Stored data
== == ==

(* ===== verification/Observer.v ===== *)
(** * Observers of a group

    A client that is not a member follows the public state of a group
    (mls-rs/src/external_client.rs, external_client/group.rs and builder.rs, of
    the feature [external_client]).  [ExternalGroup] is the second
    [MessageProcessor]: it has no secrets, so that it takes commits without
    their confirmation. *)

From S2P Require Import Prelude Codec Crypto TreeMath SecretTree Data NodeVec TreeIndex TreeHash ParentHash TreeInv Proposals TreeKem TreePath LeafNodes Kem Framing KeySchedule MessageProtection EpochStore Filtering GroupState Processor Group Client.
(** A commit that moves the member to the next epoch moves the observer. *)
Lemma process_commit_follows coins coins' content time x g d g' : follows x g ->
  process_commit (mp := group_processor) coins content time g = (Ok d, g') -> st_context (g_state g') <> st_context (g_state g) ->
  exists d' x', process_commit (mp := external_processor) coins' content time x = (Ok d', x') /\
    public_commit d' = public_commit d /\ public_state (xg_state x') = public_state (g_state g') /\ xg_config x' = xg_config x.
Proof.
  intros Hf E Hmoved. unfold process_commit in E |- *. rewrite sm_get_run in E. rewrite sm_get_run.
  apply sm_bind_Ok in E as (c & ? & [= Ec <-] & E). apply (check_commit_follows x) in Ec; [|done].
  rewrite (sm_lift_run _ _ _ _ Ec). cbn [ch_self_removed ch_interim ch_confirmed ch_provisional ch_sender ch_update_path].
  apply sm_bind_Ok in E as ([effect pv] & g1 & Et & E). destruct (take_effect_follows _ _ _ _ _ _ Hf Et) as (e & x1 & Ex & Hx1 & Hc1 & Hctx & He).
  rewrite (sm_bind_run _ _ _ _ _ Ex). cbn [fst snd] in *.
  apply sm_bind_Ok in E as ([secrets pv2] & g2 & Ep & E). apply sm_bind_Ok in E as (pv3 & ? & [= Ef <-] & E).
  destruct (confirmation_tag (ac_auth content)) as [tag|]; [|done]. apply sm_bind_Ok in E as ([] & g3 & Ek & E). injection E as <- <-.
  destruct (ch_self_removed c) as [removed|] eqn:Er.
  { (* the member is removed: it keeps its epoch *)
    exfalso. apply Hmoved. injection Ek as <-. rewrite <- Hctx. f_equal.
    destruct (ch_update_path c); by injection Ep as _ _ <-. }
  cbn [bool_decide] in *.
  assert (g_state g2 = g_state g1 /\ exists pv2', (match ch_update_path c with
      | Some path => default_apply_update_path (M := XGroup) (ch_sender c) path pv
      | None => mret (None, pv)
      end) x1 = (Ok (None, pv2'), x1) /\ finish_context (ch_sender c) (ch_confirmed c) pv2' = Ok pv3) as (Hg2 & pv2' & Ed & Ef').
  { destruct (ch_update_path c) as [path|]; [|injection Ep as <- <- <-; by eauto].
    apply apply_path_follows in Ep as (Hg & t & h & Ea & Hpv). split; [done|]. exists (set_pv_public_tree t pv). split.
    - unfold default_apply_update_path, sm_exec. by rewrite (sm_lift_run _ _ _ t) by (by rewrite Ea).
    - destruct Hpv as [-> | ->]; [done|]. by rewrite <- Ef, <- (finish_context_hash _ _ _ h). }
  exists (mk_commit_description (bool_decide (fc_sender (ac_content content) = NewMemberCommit)) (ch_sender c) e
    (authenticated_data (ac_content content))), (set_xg_state (next_state (ch_interim c) tag pv3 (xg_state x1)) x1).
  split.
  - destruct (ch_update_path c); rewrite (sm_bind_run _ _ _ _ _ Ed); by rewrite (sm_lift_run _ _ _ _ Ef').
  - split; [unfold public_commit; cbn; by rewrite He|]. apply key_schedule_state in Ek. split; [|done].
    rewrite Ek, Hg2. by apply public_next_state.
Qed.

Lemma process_proposal_follows x g content proposal cache d g' : follows x g ->
  process_proposal (mp := group_processor) content proposal cache g = (Ok d, g') ->
  exists x', process_proposal (mp := external_processor) content proposal cache x = (Ok d, x') /\
    public_state (xg_state x') = public_state (g_state g') /\ xg_config x' = xg_config x.
Proof.
  intros Hf. unfold process_proposal. intros E. apply sm_bind_Ok in E as (d' & g1 & [= Ed <-] & E).
  rewrite (sm_lift_run _ _ _ _ Ed). destruct cache.
  - injection E as <- <-. eexists. split; [done|]. split; [|done]. cbn.
    destruct (follows_cases _ _ Hf) as (own & ->). done.
  - injection E as <- <-. eexists. split; [done|]. split; [apply Hf|done].
Qed.

Lemma check_metadata_not_plain (g : Grp) message :
  check_metadata (mp := group_processor) g message = Ok tt ->
  forall gid e, message_metadata message = Some (gid, e, CtApplication) -> exists c, payload message = Cipher c.
Proof.
  intros E gid e Em. destruct (check_metadata_spec g message) as [[_ [_ Ha]]|[_ (? & E' & _)]]; [|congruence].
  by destruct (Ha _ _ _ Em) as (_ & ? & _).
Qed.

(** Any message that is not encrypted. *)
Lemma process_plain_follows coins coins' now now' message p cache time x g r g' : follows x g -> payload message = Plain p ->
  mp_process_incoming_message_with_time (mp := group_processor) coins now message cache time g = (Ok r, g') ->
  (content_type (fc_content (pm_content p)) = CtCommit -> st_context (g_state g') <> st_context (g_state g)) ->
  exists r' x', mp_process_incoming_message_with_time (mp := external_processor) coins' now' message cache time x = (Ok r', x') /\
    member_sees r = Some (observer_sees r') /\ follows x' g' /\ xg_config x' = xg_config x /\ settled g g'.
Proof.
  intros Hf Hp E Hmoved. unfold mp_process_incoming_message_with_time, get_event_from_incoming_message in E |- *.
  apply sm_bind_Ok in E as (ev & g1 & Ev & E). rewrite sm_get_run in Ev. apply sm_bind_Ok in Ev as ([] & g2 & [= Em <-] & Ev).
  rewrite Hp in Ev. injection Ev as Ev <-.
  assert (exists a, ev = EventContent a /\ a = from_public_message p) as (a & -> & Ea).
  { cbn in Ev. apply bind_Ok in Ev as (a & Ea & [= <-]). exists a. split; [done|].
    unfold verify_plaintext_authentication in Ea. by do 3 (apply bind_Ok in Ea as (? & _ & Ea)); injection Ea. }
  pose proof (plain_metadata _ _ _ _ Hf Hp Em) as Ex. pose proof (plain_authentic _ _ _ _ Hf Ev) as Exv.
  match goal with |- context [(?m ≫= _) x] => assert (m x = (Ok (EventContent a), x)) as Hx end.
  { rewrite sm_get_run, (sm_lift_run _ _ _ _ Ex), Hp. unfold sm_lift. by rewrite Exv. }
  setoid_rewrite (sm_bind_run _ _ _ _ _ Hx).
  cbn [process_event_or_content] in E. unfold process_event_or_content.
  assert (settled g g') as Hs by exact (keeps_run _ _ _ _ _ (process_settled coins a cache time) E).
  assert (ecfg_mls_rules (xg_config x) = cfg_mls_rules (g_config g')) as Hrules by (rewrite (proj1 Hs); apply Hf).
  unfold process_auth_content in E |- *. subst a. cbn [from_public_message ac_content ac_auth] in E |- *.
  destruct (fc_content (pm_content p)) as [data|proposal|commit] eqn:Ect.
  - exfalso. assert (exists c, payload message = Cipher c) as [? ?]; [|congruence].
    eapply (check_metadata_not_plain g); [done|]. unfold message_metadata. by rewrite Hp, Ect.
  - apply sm_bind_Ok in E as (d & g2 & E & [= <- <-]).
    destruct (process_proposal_follows _ _ _ _ _ _ _ Hf E) as (x' & Ex' & Hx' & Hc).
    exists (ExtProposal d), x'. rewrite (sm_bind_run _ _ _ _ _ Ex'). split_and!; try done. split; [done|]. by rewrite Hc.
  - apply sm_bind_Ok in E as (d & g2 & E & [= <- <-]).
    destruct (process_commit_follows _ coins' _ _ _ _ _ _ Hf E (Hmoved eq_refl)) as (d' & x' & Ex' & Hd & Hx' & Hc).
    exists (ExtCommit d'), x'. rewrite (sm_bind_run _ _ _ _ _ Ex'). split_and!; try done; [by cbn; rewrite Hd|]. split; [done|]. by rewrite Hc.
Qed.
(** ** Sequences of messages *)

(** A member processes public messages with no commit of its own pending, and
    remains a member: every commit moves it to another epoch. *)
Inductive member_run : Grp -> list (MlsMessage * option Z) -> list ReceivedMessage -> Grp -> Prop :=
| member_stops g : member_run g [] [] g
| member_step g coins now message p time r g1 ms rs g' :
    payload message = Plain p ->
    group_process_incoming_message coins now message time g = (Ok r, g1) ->
    (content_type (fc_content (pm_content p)) = CtCommit -> st_context (g_state g1) <> st_context (g_state g)) ->
    member_run g1 ms rs g' -> member_run g ((message, time) :: ms) (r :: rs) g'.
Lemma encap_inv :
  encap c1 c2 c3 c4 excl signer props id (mk_kem_state t (mk_key_state p psg_new) ctx) = (Ok gen, s') -> encap_steps.
Proof using Type*.
  unfold encap. rewrite sm_get_run. cbn [ke_keys ks_private ke_tree ke_context].
  intros Hr. apply sm_bind_Ok in Hr as (fs & s0 & [= Hf <-] & Hr).
  apply sm_bind_Ok in Hr as ([] & s1 & [= <-] & Hr).
  apply sm_bind_Ok in Hr as (ss & s2 & Hloop & Hr). 
  apply (encap_loop_inv c1 fs cps 0) in Hloop as (ds & Hd & -> & Hc2 & Hp2 & Hu).
  2: { unfold filtered in Hf. apply mapM_res_Ok, Forall2_length in Hf. exact Hf. }
  cbn [ke_keys ks_gen ks_private ke_tree ke_context resize_keys set_keys self_index] in Hd, Hc2, Hp2, Hu.
  apply sm_bind_Ok in Hr as ([] & s3 & (Hph & Hk3 & Hc3)%zoom_ke_tree_inv & Hr).
  apply sm_bind_Ok in Hr as (leaf_key & s4 & ((old & new & Hold & Hnew & Et3)%zoom_leaf_inv & Hk4 & Hc4)%zoom_ke_tree_inv & Hr).
  apply sm_bind_Ok in Hr as ([] & s5 & Hput & Hr).
  unfold zoom_ke_keys, zoom_private, sm_zoom in Hput. rewrite Hk4, Hk3, Hp2 in Hput.
  destruct (put_key 0 (Some leaf_key) _) as [r p5] eqn:Eput. injection Hput as -> <-.
  apply put_key_inv in Eput as [Hlen ->]. cbn [set_keys secret_keys] in Hlen.
  rewrite sm_get_run in Hr. cbn [ke_tree] in Hr.
  apply sm_bind_Ok in Hr as (uleaf & s6 & [= Hul <-] & Hr).
  apply sm_bind_Ok in Hr as ([] & s7 & (Huh & Hk7 & Hc7)%zoom_ke_tree_inv & Hr).
  apply sm_bind_Ok in Hr as (h & s8 & (Hth & Hk8 & Hc8)%zoom_ke_tree_inv & Hr).
  rewrite sm_modify_run, sm_get_run in Hr. cbn [ke_tree ke_keys ke_context] in *.
  apply sm_bind_Ok in Hr as (ctxb & s9 & [= Hctx <-] & Hr).
  apply sm_bind_Ok in Hr as (ns & s10 & [= Hns <-] & Hr).
  apply sm_bind_Ok in Hr as (cs & s11 & Hcs & Hr). injection Hr as Eg Es.
  unfold zoom_ke_keys, zoom_gen, sm_zoom in Hcs. rewrite Hk8, Hk7 in Hcs. cbn [ks_gen ks_private ke_keys ke_tree ke_context] in *.
  destruct (next_secret c1 (ks_gen (ke_keys s2))) as [r g'] eqn:Ecs. injection Hcs as -> Es11. rewrite <- Es11 in Es.
  cbn [eg_update_path path_leaf_node path_nodes eg_path_secrets eg_commit_secret ke_tree ke_keys ke_context ks_private] in *.
  rewrite Hc8, Hc7, Hc4, Hc3, Hc2 in Hctx. unfold from_codec in Hctx. apply map_err_Ok in Hctx.
  split. exists fs, ds, (ks_gen (ke_keys s2)), g', (ke_tree s2), (ke_tree s3), (ke_tree s4), (ke_tree s7), old, new, leaf_key, h, ctxb, ns.
  rewrite <- Eg, <- Es.
  cbn [eg_update_path path_leaf_node path_nodes eg_path_secrets eg_commit_secret ke_tree ke_keys ke_context ks_private].
  rewrite Hc8, Hc7, Hc4, Hc3, Hc2. split_and!; try done. unfold resize_keys in *. cbn [set_keys secret_keys] in *. rewrite zlen_zset. lia.
Qed.
End encap_inv.
Lemma step_ok m m' : step true m m' -> member_sound m -> group_ok (mb_group m) ->
  0 <= epoch (st_context (g_state (mb_group m))) -> epoch (st_context (g_state (mb_group m))) + 1 < 2 ^ 64 ->
  group_ok (mb_group m') /\ (st_context (g_state (mb_group m')) = st_context (g_state (mb_group m)) \/
    next_context (st_context (g_state (mb_group m))) (st_context (g_state (mb_group m')))).
Proof using Type*.
  intros Hs Hm Hok Hz Hb.
  assert (forall e s, (e, s) ∈ mb_secrets m -> e = epoch (st_context (g_state (mb_group m))) /\ g_pending_commit (mb_group m) = NoPendingCommit ->
    group_ok (apply_detached_commit s (mb_group m)).2 /\
    (st_context (g_state (apply_detached_commit s (mb_group m)).2) = st_context (g_state (mb_group m)) \/
     next_context (st_context (g_state (mb_group m))) (st_context (g_state (apply_detached_commit s (mb_group m)).2)))) as Hap.
  { intros e s Hin [He Hn]. destruct (held_commit m e s Hm Hin) as [_ Hl]. apply (outcome_ok (mb_group m)); [|done..].
    destruct (detached_run m e s Hm Hin) as [->|Ha]; [by constructor 1|]. constructor 2. eapply applies_next; [by apply Hl|done|done]. }
  destruct Hs as [g' Hop|coins now b Ht|e s Hin Hc|coins e s Hin Hc|Hc|Hc]; cbn [mb_group].
  - eapply outcome_ok; [|done..]. apply op_outcome; [done|apply Hm].
  - destruct (detach_run coins now b m Hm Ht) as [Hst Hh]. split; [by eapply stays_ok|]. left. apply Hst.
  - eapply Hap; [exact Hin|by apply Hc].
  - rewrite (detached_compatible _ _ _ _ Hm Hin). eapply Hap; [exact Hin|by apply Hc].
  - destruct (store_ok (group_snapshot (mb_group m)) _ eq_refl Hok (Hc eq_refl)). split; [done|by left].
  - destruct (store_ok (without_tree (group_snapshot (mb_group m))) _ eq_refl Hok (Hc eq_refl)). split; [done|by left].
Qed.

Lemma validate_tree_hash_matches context time t u t' : validate_tree context time t = (Ok u, t') -> hash_matches context t'.
Proof using Type.
  unfold validate_tree, validate_tree_hash. intros E. apply sm_bind_Ok in E as ([] & t1 & E1 & E).
  apply sm_bind_Ok in E1 as (h & t2 & Eh & E1). case_bool_decide as Hh; [|done]. injection E1 as ->.
  rewrite sm_get_run in E. repeat (apply sm_bind_Ok in E as (? & ? & [= _ <-] & E)). injection E as _ <-.
  unfold hash_matches. rewrite <- Hh. by eapply tree_hash_cached.
Qed.

(** The storage knows the last epoch it gives. *)
Lemma max_is_last (s : S) gid o : st_ok s gid -> st_max_epoch_id s gid = Ok o -> st_last s gid = o.
Proof using Type. intros Hst E. destruct (st_max_law _ _ Hst) as [E'|[e E']]; congruence. Qed.
(* ===== verification/Agreement.v ===== *)
(** * Commits agree

    The sender of a commit and those that process it: what a member's commit
    with proposals that are all valid makes of the group, other members in the
    same epoch accept, and all arrive in the same epoch. *)

From S2P Require Import Prelude Codec Crypto TreeMath SecretTree Data NodeVec TreeIndex TreeHash ParentHash TreeInv Proposals TreeKem TreePath LeafNodes Kem Framing KeySchedule MessageProtection EpochStore Filtering GroupState Processor Group Commit Client StateLogic Scenario Snapshots Observer Following PathAgreement GroupInv.

#[local] Set Default Goal Selector "!".
Local Open Scope Z_scope.

(** ** The roster of a commit *)

Lemma roster_run_kept m es m' i l : roster_run m es m' -> m !! i = Some l ->
  EditRemove i ∉ es -> (forall l', EditUpdate i l' ∉ es) -> m' !! i = Some l.
Proof.
  induction 1 as [|m e m1 es m2 Hs _ IH]; [done|]. intros Hi Hr Hu. apply IH.
  - inversion Hs; subst; destruct (decide (i = i0)) as [->|Hne]; try by rewrite ?lookup_delete_ne, ?lookup_insert_ne.
    + exfalso. apply Hr. by left.
    + exfalso. eapply Hu. by left.
    + congruence.
  - intros Hin. apply Hr. by right.
  - intros l' Hin. eapply Hu. by right.
Qed.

== == ==

*Your instructions*: Could you write out, exactly as they stand, only the lines above that begin at the line with "exfalso. apply Hmoved." and stop after the line with "assert (g_state g2"?

*Written solution*:
    exfalso. apply Hmoved. injection Ek as <-. rewrite <- Hctx. f_equal.
    destruct (ch_update_path c); by injection Ep as _ _ <-. }
  cbn [bool_decide] in *.
  assert (g_state g2 = g_state g1 /\ exists pv2', (match ch_update_path c with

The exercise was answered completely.